Nécessaires contraires
Nos organisations en sont là : des salariés à vitesse mesurée et contrôlée et des salariés à vitesse permanente élevée, déraisonnable pour eux, pour les autres. Ils cohabitent et s’ignorent. La contradiction est flagrante, mais difficile à résoudre. Derrière les défauts apparents des uns et des autres, les richesses humaines sont bien là.
1- L’entreprise a besoin de tension et d’énergie pour s’adapter et faire face aux demandes toujours pressantes des clients insatisfaits, exigeants que nous sommes tous, y compris le raisonnable Slow man. Le rôle de Speed man est donc essentiel. Mais il ne doit pas s’autodétruire pour autant.
2- L’entreprise a besoin de routine (mais oui) qui donne seule la bonne reproductibilité du service et du produit.
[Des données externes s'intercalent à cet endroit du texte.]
Lemma binary_round_aux_signed (s : bool) (m e : Z) (l : location) :
  signed s (binary_round_aux prec emax s m e l).
Proof.
  unfold binary_round_aux, signed.
  destruct (shr_fexp prec emax m e l) as [mrs' e'].
  destruct (shr_fexp prec emax _ e' loc_Exact) as [mrs'' e''].
  destruct (shr_m mrs'') as [| p | p]; auto.
  destruct (e'' <=? emax - prec); eauto.
Qed.

Lemma binary_round_aux_nonzero (s : bool) (m : positive) (e : Z) (l : location) :
  emin <= e ->
  nonzero_signed s (binary_round_aux prec emax s (Zpos m) e l).
Proof.
  intros He. unfold binary_round_aux, nonzero_signed.
  destruct (shr_fexp_pos m e l He) as [H1 H1e].
  destruct (shr_fexp prec emax (Zpos m) e l) as [mrs' e']. cbn [fst snd] in *.
  pose proof (round_nearest_even_pos _ (loc_of_shr_record mrs') H1) as H2.
  destruct (round_nearest_even (shr_m mrs') (loc_of_shr_record mrs'))
    as [| q | q]; try lia.
  destruct (shr_fexp_pos q e' loc_Exact H1e) as [H3 _].
  destruct (shr_fexp prec emax (Zpos q) e' loc_Exact) as [mrs'' e''].
  cbn [fst snd] in *.
  destruct (shr_m mrs'') as [| p | p]; try lia.
  destruct (e'' <=? emax - prec); eauto.
Qed.

Lemma binary_round_nonzero (s : bool) (m : positive) (e : Z) :
  emin <= e -> nonzero_signed s (binary_round prec emax s m e).
Proof.
  intros He. unfold binary_round, shl_align.
  set (e' := fexp prec emax (Zpos (digits2_pos m) + e)).
  assert (He' : emin <= e')
    by (unfold e', fexp, SpecFloat.emin, prec, emax; lia).
  destruct (e' - e) as [| d | d];
    apply binary_round_aux_nonzero; assumption.
Qed.

Lemma valid_finite_exponent (s : bool) (m : positive) (e : Z) :
  valid_binary (S754_finite s m e) = true -> emin <= e.
Proof.
  cbn [SpecFloat.valid_binary]. unfold bounded, canonical_mantissa.
  intros H. apply andb_prop in H. destruct H as [H _].
  apply Z.eqb_eq in H.
  unfold fexp, SpecFloat.emin, prec, emax in *. lia.
Qed.
(** A projectile released at rest from the foot of the incline, in flight
    for one second. *)
Definition droppedProjectile : ProjectileEntity :=
  {| eid := "p1";
     config := {| cid := "p1"; name := "A"; color := "#ef4444";
                  v0 := 0; angleLaunch := 0; startPos := Bottom |};
     state := {| t := 1; isPlaying := true; isFinished := false;
                 position := {| x := 0; y := -4.905 |};
                 startPosition := origin;
                 velocity := {| x := 0; y := -9.81 |};
                 path := [origin] |} |}.

(** A projectile launched along a flat incline at 30 m/s, in flight for ten
    seconds. *)
Definition fastProjectile : ProjectileEntity :=
  {| eid := "p2";
     config := {| cid := "p2"; name := "B"; color := "#3b82f6";
                  v0 := 30; angleLaunch := 0; startPos := Bottom |};
     state := {| t := 10; isPlaying := true; isFinished := false;
                 position := {| x := 300; y := -490.5 |};
                 startPosition := origin;
                 velocity := {| x := 30; y := -98.1 |};
                 path := [origin] |} |}.

(** The same projectile after it has landed. *)
Definition landedProjectile : ProjectileEntity :=
  {| eid := "p1";
     config := {| cid := "p1"; name := "A"; color := "#ef4444";
                  v0 := 25; angleLaunch := 45; startPos := Bottom |};
     state := {| t := 4.2; isPlaying := false; isFinished := true;
                 position := {| x := 27; y := 15 |};
                 startPosition := origin;
                 velocity := origin;
                 path := [origin] |} |}.
(** What the manager of [wallet_manager.js] does when no wallets can be
    read from the file: it stops at the first mnemonic bip39 rejects, or
    it creates two wallets, saves them and shows them. *)
Lemma wallet_manager_fresh (s : State) :
  file_value (wallet_file s) = JsFalsy ->
  let s0 := {| trace := ConsoleLog NoExistingWallets :: trace (loaded s);
               wallet_file := wallet_file s |} in
  (exists (e : JsError) (d : list Event),
     wallet_manager_manageWallets env s =
     (Throw e,
      {| trace := ConsoleError (ErrorCreatingTestnetWallet e)
                    :: GenerateMnemonic 256 :: d ++ trace s0;
         wallet_file := wallet_file s |}) /\
     (d = [] \/ d = [GenerateMnemonic 256]) /\
     mnemonicToEntropy (random_mnemonic env (d ++ trace s0) 256) = inl e)
  \/
  (exists (c1 c2 : Wallet),
     let wallets := [with_name c1 "Wallet 1"; with_name c2 "Wallet 2"] in
     let history := GenerateMnemonic 256 :: GenerateMnemonic 256 :: trace s0 in
     createTestnetWallet env None s0 = (Return c1, drawn s0) /\
     createTestnetWallet env None (drawn s0) = (Return c2, drawn (drawn s0)) /\
     mnemonic c1 = random_mnemonic env (trace s0) 256 /\
     mnemonic c2 = random_mnemonic env (GenerateMnemonic 256 :: trace s0) 256 /\
     type c1 = "Testnet Address" /\ type c2 = "Testnet Address" /\
     wallet_manager_manageWallets env s =
     (Return tt,
      {| trace :=
           created_lines (with_name c2 "Wallet 2") ++
           created_lines (with_name c1 "Wallet 1") ++
           save_lines env history wallets ++ history;
         wallet_file := saved_file env history wallets |})).
Proof.
  intros Hfv s0.
  unfold wallet_manager_manageWallets. rewrite manager_start, Hfv.
  unfold bind at 1, console_log at 1, emit.
  change (wallet_file (loaded s)) with (wallet_file s). fold s0.
  destruct (mnemonicToEntropy (random_mnemonic env (trace s0) 256))
    as [e | seed1] eqn:H1.
  { left. exists e, []. unfold bind at 1.
    rewrite (createTestnetWallet_generated_invalid s0 e H1).
    split; [reflexivity|]. split; [left; reflexivity | exact H1]. }
  pose proof (createTestnetWallet_generated env s0 seed1 H1) as Hc1.
  cbv zeta in Hc1.
  destruct (mnemonicToEntropy
              (random_mnemonic env (GenerateMnemonic 256 :: trace s0) 256))
    as [e | seed2] eqn:H2.
  { left. exists e, [GenerateMnemonic 256]. unfold bind at 1. rewrite Hc1.
    unfold bind at 1.
    rewrite (createTestnetWallet_generated_invalid (drawn s0) e H2).
    split; [reflexivity|]. split; [right; reflexivity | exact H2]. }
  pose proof (createTestnetWallet_generated env (drawn s0) seed2 H2) as Hc2.
  cbv zeta in Hc2.
  right. eexists. eexists. cbv zeta.
  split; [exact Hc1|]. split; [exact Hc2|].
  split; [reflexivity|]. split; [reflexivity|].
  split; [reflexivity|]. split; [reflexivity|].
  unfold bind at 1, console_log at 1, emit.
  change (wallet_file (loaded s)) with (wallet_file s). fold s0.
  unfold bind at 1. rewrite Hc1.
  unfold bind at 1. rewrite Hc2.
  unfold bind at 1. rewrite saveWalletsToFile_run.
  reflexivity.
Qed.

(** What the manager of [wallet_manager.js] does with the wallets it has
    read from the file. *)
Lemma wallet_manager_found (s : State) (ws : list Wallet) :
  file_value (wallet_file s) = JsWallets ws ->
  exists (d : list Event),
    wallet_manager_manageWallets env s =
    (Return tt,
     {| trace := d ++ ConsoleLog FoundExistingWallets :: trace (loaded s);
        wallet_file := wallet_file s |}) /\
    Forall (fun ev => no_transfer ev /\ keeps_wallets ev) d.
Proof.
  intros Hfv.
  unfold wallet_manager_manageWallets. rewrite manager_start, Hfv.
  unfold bind at 1, console_log at 1, emit.
  match goal with
  | |- context [for_of ws (show_wallet env) ?s0] => set (s1 := s0)
  end.
  destruct (returns_for_of ws (show_wallet env) show_wallet_returns s1)
    as [[] Hret].
  assert (Hev : emits (fun ev => no_transfer ev /\ keeps_wallets ev)
                  (for_of ws (show_wallet env))).
  { apply emits_for_of. intros w. unfold show_wallet.
    repeat first
      [ apply (emits_weaken lookup_event);
        [intros [[]|[]| | | | | | |]; simpl; tauto | apply fetchBalance_emits]
      | emits_step
      | split; exact I ]. }
  destruct (Hev s1) as [Hf [d [Hd HP]]].
  destruct (for_of ws (show_wallet env) s1) as [o s2].
  simpl in Hret, Hf, Hd. subst o.
  exists d. split; [|exact HP].
  destruct s2 as [t2 f2]. simpl in *. subst. reflexivity.
Qed.
(** * haev-revalidate: the admin back office, its product routes and the
      storefront revalidation notifier

    A shallow embedding of the TypeScript sources:

    - the [generateSlug] helpers of the category form and of the product
      edit form;
    - [revalidateCustomerApp] and [getProductRelatedPaths]
      (lib/revalidateCustomerApp);
    - the route handlers [POST] of api/products/create,
      api/products/update and api/categories/delete, with the zod schemas
      they validate against.

    Route handlers are written in a state-and-exception monad over a
    [World]: the process environment, the database behind the Supabase
    client, the outcomes the network will give, and three observation logs
    (statements sent to the database, payloads handed to the notifier,
    HTTP requests sent, console lines).  *)

From Stdlib Require Import Ascii String QArith Qcanon Qround Lia.
From stdpp Require Import base numbers list strings gmap pretty.

Open Scope string_scope.
Open Scope list_scope.

(* ===================================================================== *)
(** * JavaScript strings and values *)
(* ===================================================================== *)

Module Js.

(** A JavaScript string is a sequence of UTF-16 code units.  A [string]
    here is a sequence of code units below 256 (the Latin-1 range), which
    covers every character class the sources test for; [ascii] is read as
    such a code unit. *)
Definition code (c : ascii) : nat := nat_of_ascii c.

Definition between (lo hi : nat) (c : ascii) : bool :=
  Nat.leb lo (code c) && Nat.leb (code c) hi.

Definition is_digit (c : ascii) : bool := between 48 57 c.
Definition is_lower (c : ascii) : bool := between 97 122 c.
Definition is_upper (c : ascii) : bool := between 65 90 c.
Definition is_hyphen (c : ascii) : bool := Ascii.eqb c "-".
Definition is_underscore (c : ascii) : bool := Ascii.eqb c "_".

(** [[a-z0-9]] *)
Definition is_az09 (c : ascii) : bool := is_lower c || is_digit c.

(** [\w], that is [[A-Za-z0-9_]] *)
Definition is_word (c : ascii) : bool :=
  is_upper c || is_lower c || is_digit c || is_underscore c.

(** [\s] (and the characters [trim] strips): tab, line feed, vertical tab,
    form feed, carriage return, space and the no-break space U+00A0. *)
Definition is_space (c : ascii) : bool :=
  between 9 13 c || Nat.eqb (code c) 32 || Nat.eqb (code c) 160.

(** [String.prototype.toLowerCase] on one code unit: A-Z, and the
    Latin-1 capitals U+00C0..U+00DE without the multiplication sign. *)
Definition lower_char (c : ascii) : ascii :=
  if is_upper c || (between 192 222 c && negb (Nat.eqb (code c) 215))
  then ascii_of_nat (code c + 32)
  else c.

Definition chars : string -> list ascii := list_ascii_of_string.
Definition str : list ascii -> string := string_of_list_ascii.

Definition toLowerCase (s : string) : string := str (map lower_char (chars s)).

(** Drop the longest prefix, respectively suffix, of characters in a class. *)
Fixpoint drop_leading (P : ascii -> bool) (l : list ascii) : list ascii :=
  match l with
  | [] => []
  | c :: l' => if P c then drop_leading P l' else l
  end.

Fixpoint drop_trailing (P : ascii -> bool) (l : list ascii) : list ascii :=
  match l with
  | [] => []
  | c :: l' =>
      match drop_trailing P l' with
      | [] => if P c then [] else [c]
      | r => c :: r
      end
  end.

(** [s.trim()] *)
Definition trim (s : string) : string :=
  str (drop_trailing is_space (drop_leading is_space (chars s))).

(** [s.replace(/[class]+/g, r)]: every maximal run of characters of the
    class becomes one copy of [r].  [in_run] says that the previous
    character belonged to the class. *)
Fixpoint replace_runs (P : ascii -> bool) (r : list ascii) (in_run : bool)
    (l : list ascii) : list ascii :=
  match l with
  | [] => []
  | c :: l' =>
      if P c
      then (if in_run then [] else r) ++ replace_runs P r true l'
      else c :: replace_runs P r false l'
  end.

(** [s.replace(/[class]/g, '')] *)
Definition remove_all (P : ascii -> bool) (l : list ascii) : list ascii :=
  List.filter (fun c => negb (P c)) l.

(** Remove one leading, respectively one trailing, character of a class. *)
Definition drop_first_if (P : ascii -> bool) (l : list ascii) : list ascii :=
  match l with
  | c :: l' => if P c then l' else l
  | [] => []
  end.

Fixpoint drop_last_if (P : ascii -> bool) (l : list ascii) : list ascii :=
  match l with
  | [] => []
  | [c] => if P c then [] else [c]
  | c :: l' => c :: drop_last_if P l'
  end.

(** [s.split(sep)] for a one-character separator: [cur] is the piece read
    so far, reversed.  The empty string splits into one empty piece. *)
Fixpoint split_chars (sep : ascii) (cur : list ascii) (l : list ascii)
    : list string :=
  match l with
  | [] => [str (rev cur)]
  | c :: l' =>
      if Ascii.eqb c sep
      then str (rev cur) :: split_chars sep [] l'
      else split_chars sep (c :: cur) l'
  end.

Definition split (sep : ascii) (s : string) : list string :=
  split_chars sep [] (chars s).

(** [s.includes(sub)] *)
Fixpoint includes (sub s : string) : bool :=
  String.prefix sub s ||
  match s with
  | EmptyString => false
  | String _ s' => includes sub s'
  end.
Slow man, par son tempérament, ses capacités, son envie est le mieux adapté. Par qui donc le remplacer ? Arrêter de rêver aux robots.
3- La bonne marche de l’entreprise exige de les faire se rencontrer à nouveau. Comment les réconcilier ? C’est un chantier primordial pour les relations humaines ( ex-RH qui perdent un peu leur finalité en cette époque…). A-t-on trouvé la bonne mesure de l’évaluation de ces contraires ? Faut-il les mêmes critères pour tous ? La vitesse est-elle toujours l’argument majeur ? N’est-ce pas plutôt l’arrivée au port ?
Ralentir permet de mieux examiner le paysage et ce qui arrive, la lenteur permet même de repérer quelques opportunités. Accélérer facilite le passage dans les moments délicats. Peut-on doubler à 20 kms / heure ?
Les contraires sont nécessaires pour trouver l’équilibre. Un bon pain exige levain et pâte ! Vous imaginez simplement des speed men en action, le levain sans contraintes, sans ralentissement, sans pâte ? Avez-vous déjà goûté du levain seul ?
Jean Grimaldi d’Esdra est directeur associé de Formadi et directeur pédagogique à l’Edhec Executive Education.